Description of the task –
Find the string "textContent" in the records. Copy each line that has it.

>>>

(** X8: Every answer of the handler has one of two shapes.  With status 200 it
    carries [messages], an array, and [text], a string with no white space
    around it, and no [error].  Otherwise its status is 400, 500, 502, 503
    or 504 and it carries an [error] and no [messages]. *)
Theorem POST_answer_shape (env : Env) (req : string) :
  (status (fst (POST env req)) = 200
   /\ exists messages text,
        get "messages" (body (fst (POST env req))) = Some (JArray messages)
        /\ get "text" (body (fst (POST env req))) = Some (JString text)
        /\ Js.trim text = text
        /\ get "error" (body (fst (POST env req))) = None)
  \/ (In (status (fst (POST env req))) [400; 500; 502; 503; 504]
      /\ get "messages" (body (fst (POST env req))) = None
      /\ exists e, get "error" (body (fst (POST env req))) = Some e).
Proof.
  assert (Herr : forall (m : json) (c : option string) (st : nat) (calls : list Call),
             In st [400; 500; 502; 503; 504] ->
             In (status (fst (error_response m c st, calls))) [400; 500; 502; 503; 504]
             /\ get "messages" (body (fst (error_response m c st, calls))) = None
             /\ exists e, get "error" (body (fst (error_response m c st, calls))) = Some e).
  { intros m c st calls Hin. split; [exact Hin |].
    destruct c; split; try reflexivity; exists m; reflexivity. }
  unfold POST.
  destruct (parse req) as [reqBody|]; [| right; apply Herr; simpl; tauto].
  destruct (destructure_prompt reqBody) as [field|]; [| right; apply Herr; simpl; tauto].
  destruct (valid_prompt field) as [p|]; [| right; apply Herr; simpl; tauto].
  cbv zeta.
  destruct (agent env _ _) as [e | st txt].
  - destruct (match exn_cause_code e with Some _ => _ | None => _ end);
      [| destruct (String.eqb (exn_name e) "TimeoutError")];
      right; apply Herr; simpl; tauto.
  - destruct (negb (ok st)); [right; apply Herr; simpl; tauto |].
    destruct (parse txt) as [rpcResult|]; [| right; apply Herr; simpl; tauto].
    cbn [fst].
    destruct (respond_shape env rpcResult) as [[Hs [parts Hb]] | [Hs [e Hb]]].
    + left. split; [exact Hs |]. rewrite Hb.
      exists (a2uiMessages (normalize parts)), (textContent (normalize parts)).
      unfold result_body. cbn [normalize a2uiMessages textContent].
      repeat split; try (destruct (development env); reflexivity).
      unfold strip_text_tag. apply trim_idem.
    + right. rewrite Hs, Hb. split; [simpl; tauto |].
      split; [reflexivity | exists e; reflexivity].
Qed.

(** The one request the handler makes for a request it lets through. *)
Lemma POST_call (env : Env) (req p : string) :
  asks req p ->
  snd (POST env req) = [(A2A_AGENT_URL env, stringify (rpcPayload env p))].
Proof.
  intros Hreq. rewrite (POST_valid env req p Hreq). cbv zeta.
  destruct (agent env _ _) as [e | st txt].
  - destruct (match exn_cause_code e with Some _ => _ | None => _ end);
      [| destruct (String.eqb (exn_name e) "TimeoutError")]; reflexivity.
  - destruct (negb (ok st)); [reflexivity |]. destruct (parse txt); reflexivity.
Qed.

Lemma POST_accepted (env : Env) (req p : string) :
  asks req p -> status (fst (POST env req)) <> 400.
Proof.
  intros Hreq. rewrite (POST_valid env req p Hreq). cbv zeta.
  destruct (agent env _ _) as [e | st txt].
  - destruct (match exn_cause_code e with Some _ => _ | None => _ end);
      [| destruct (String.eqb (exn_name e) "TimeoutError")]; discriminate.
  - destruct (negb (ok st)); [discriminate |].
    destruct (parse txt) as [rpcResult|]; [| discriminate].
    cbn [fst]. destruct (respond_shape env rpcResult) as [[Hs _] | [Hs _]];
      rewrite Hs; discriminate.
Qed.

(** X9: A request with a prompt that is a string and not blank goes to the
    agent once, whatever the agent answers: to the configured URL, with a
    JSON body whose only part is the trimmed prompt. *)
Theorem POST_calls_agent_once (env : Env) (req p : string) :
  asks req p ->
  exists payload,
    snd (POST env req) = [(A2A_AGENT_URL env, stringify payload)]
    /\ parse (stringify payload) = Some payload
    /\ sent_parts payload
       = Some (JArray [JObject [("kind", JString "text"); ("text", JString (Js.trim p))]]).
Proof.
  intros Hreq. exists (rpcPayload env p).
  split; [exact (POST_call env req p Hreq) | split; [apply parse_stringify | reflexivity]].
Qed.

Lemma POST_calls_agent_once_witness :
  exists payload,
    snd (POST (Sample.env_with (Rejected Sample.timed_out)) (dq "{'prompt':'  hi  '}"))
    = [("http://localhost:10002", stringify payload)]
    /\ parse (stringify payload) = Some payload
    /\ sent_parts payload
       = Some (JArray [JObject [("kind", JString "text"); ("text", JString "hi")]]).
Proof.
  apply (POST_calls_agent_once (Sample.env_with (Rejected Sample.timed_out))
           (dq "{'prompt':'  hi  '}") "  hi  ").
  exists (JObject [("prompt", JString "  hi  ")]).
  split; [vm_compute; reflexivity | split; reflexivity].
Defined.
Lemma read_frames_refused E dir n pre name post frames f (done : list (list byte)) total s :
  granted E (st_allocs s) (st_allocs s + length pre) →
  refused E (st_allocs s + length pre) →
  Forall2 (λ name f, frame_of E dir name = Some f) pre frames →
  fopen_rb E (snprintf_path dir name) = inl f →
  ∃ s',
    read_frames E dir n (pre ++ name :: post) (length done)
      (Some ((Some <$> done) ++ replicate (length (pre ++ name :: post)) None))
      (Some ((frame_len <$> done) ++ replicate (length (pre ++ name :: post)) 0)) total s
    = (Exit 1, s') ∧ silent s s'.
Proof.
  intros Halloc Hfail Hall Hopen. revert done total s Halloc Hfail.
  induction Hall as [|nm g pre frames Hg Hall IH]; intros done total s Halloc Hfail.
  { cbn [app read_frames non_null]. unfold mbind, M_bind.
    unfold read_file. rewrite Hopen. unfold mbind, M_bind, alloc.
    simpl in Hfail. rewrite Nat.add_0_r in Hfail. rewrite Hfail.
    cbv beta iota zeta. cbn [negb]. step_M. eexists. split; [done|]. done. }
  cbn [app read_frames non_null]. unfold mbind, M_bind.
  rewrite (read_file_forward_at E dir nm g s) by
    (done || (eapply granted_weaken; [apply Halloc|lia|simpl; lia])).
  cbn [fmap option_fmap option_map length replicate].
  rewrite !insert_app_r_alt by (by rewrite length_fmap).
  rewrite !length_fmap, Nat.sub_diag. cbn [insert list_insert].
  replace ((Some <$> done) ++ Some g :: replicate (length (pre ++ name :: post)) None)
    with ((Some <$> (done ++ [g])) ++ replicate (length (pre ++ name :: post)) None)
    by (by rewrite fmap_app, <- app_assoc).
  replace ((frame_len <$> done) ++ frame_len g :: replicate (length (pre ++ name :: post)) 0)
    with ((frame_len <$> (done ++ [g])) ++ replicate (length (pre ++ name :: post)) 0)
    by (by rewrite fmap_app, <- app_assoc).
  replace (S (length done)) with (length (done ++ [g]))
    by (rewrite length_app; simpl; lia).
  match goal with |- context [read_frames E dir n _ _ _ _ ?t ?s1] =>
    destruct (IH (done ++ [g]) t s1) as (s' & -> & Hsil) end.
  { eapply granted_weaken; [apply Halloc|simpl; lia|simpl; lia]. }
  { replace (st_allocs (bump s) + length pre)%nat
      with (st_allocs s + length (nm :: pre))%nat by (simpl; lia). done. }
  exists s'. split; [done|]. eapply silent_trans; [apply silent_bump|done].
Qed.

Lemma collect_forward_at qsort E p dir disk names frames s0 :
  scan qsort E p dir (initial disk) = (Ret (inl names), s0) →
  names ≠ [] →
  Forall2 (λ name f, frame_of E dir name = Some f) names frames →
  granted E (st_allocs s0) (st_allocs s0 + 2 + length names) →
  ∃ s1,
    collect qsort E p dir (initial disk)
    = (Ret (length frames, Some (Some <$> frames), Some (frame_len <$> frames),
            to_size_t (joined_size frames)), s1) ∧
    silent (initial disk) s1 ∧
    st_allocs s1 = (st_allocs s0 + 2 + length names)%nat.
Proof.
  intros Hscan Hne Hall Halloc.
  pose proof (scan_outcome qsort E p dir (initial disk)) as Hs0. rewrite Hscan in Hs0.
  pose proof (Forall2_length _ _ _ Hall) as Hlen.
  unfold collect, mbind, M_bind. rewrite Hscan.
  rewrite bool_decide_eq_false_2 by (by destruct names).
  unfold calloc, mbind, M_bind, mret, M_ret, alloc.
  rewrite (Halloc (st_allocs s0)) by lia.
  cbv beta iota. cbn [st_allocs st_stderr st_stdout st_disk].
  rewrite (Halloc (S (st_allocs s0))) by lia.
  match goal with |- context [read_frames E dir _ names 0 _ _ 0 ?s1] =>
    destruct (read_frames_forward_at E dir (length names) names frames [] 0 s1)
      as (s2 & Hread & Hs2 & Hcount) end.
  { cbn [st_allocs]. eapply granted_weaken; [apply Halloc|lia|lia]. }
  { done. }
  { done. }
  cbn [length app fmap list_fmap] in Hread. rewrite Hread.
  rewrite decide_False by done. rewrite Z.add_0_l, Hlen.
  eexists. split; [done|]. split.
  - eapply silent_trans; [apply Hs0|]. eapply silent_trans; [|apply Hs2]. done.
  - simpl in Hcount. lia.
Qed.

<<<

Reply to the exercise –
      exists (a2uiMessages (normalize parts)), (textContent (normalize parts)).
      unfold result_body. cbn [normalize a2uiMessages textContent].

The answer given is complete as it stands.